*** Begin section ***

Definition _get_chart_position (planet_id : string) (chart : NatalChart)
  : option ChartAttr :=
  if String.eqb planet_id "ascendant" then
    Some (PlanetAttr
            {| planet := "ascendant";
               p_sign := sign (ascendant chart);
               p_degrees := degrees (ascendant chart);
               p_totalDegrees := totalDegrees (ascendant chart);
               house := 1;
               retrograde := false |})
  else if String.eqb planet_id "midheaven" then
    Some (PlanetAttr
            {| planet := "midheaven";
               p_sign := sign (midheaven chart);
               p_degrees := degrees (midheaven chart);
               p_totalDegrees := totalDegrees (midheaven chart);
               house := 10;
               retrograde := false |})
  else getattr_chart chart planet_id.

(** The loop [for planet_id in DEFAULT_REVEAL_ORDER] of
    [get_next_reveal]. *)
Fixpoint first_unrevealed (order : list string) (revealed : gset string)
    (chart : NatalChart) : option Reveal :=
  match order with
  | [] => None
  | planet_id :: order' =>
      if bool_decide (planet_id ∉ revealed) then
        let position := _get_chart_position planet_id chart in
        Some {| r_planet := planet_id; r_position := position |}
      else first_unrevealed order' revealed chart
  end.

*** End section ***

> **Your goal**
Quote each line of the data above exactly as written.

> **Answer box**
Definition _get_chart_position (planet_id : string) (chart : NatalChart)
  : option ChartAttr :=
  if String.eqb planet_id "ascendant" then
    Some (PlanetAttr
            {| planet := "ascendant";
               p_sign := sign (ascendant chart);
               p_degrees := degrees (ascendant chart);
               p_totalDegrees := totalDegrees (ascendant chart);
               house := 1;
               retrograde := false |})
  else if String.eqb planet_id "midheaven" then
    Some (PlanetAttr
            {| planet := "midheaven";
               p_sign := sign (midheaven chart);
               p_degrees := degrees (midheaven chart);
               p_totalDegrees := totalDegrees (midheaven chart);
               house := 10;
               retrograde := false |})
  else getattr_chart chart planet_id.

(** The loop [for planet_id in DEFAULT_REVEAL_ORDER] of
    [get_next_reveal]. *)
Fixpoint first_unrevealed (order : list string) (revealed : gset string)
    (chart : NatalChart) : option Reveal :=
  match order with
  | [] => None
  | planet_id :: order' =>
      if bool_decide (planet_id ∉ revealed) then
        let position := _get_chart_position planet_id chart in
        Some {| r_planet := planet_id; r_position := position |}
      else first_unrevealed order' revealed chart
  end.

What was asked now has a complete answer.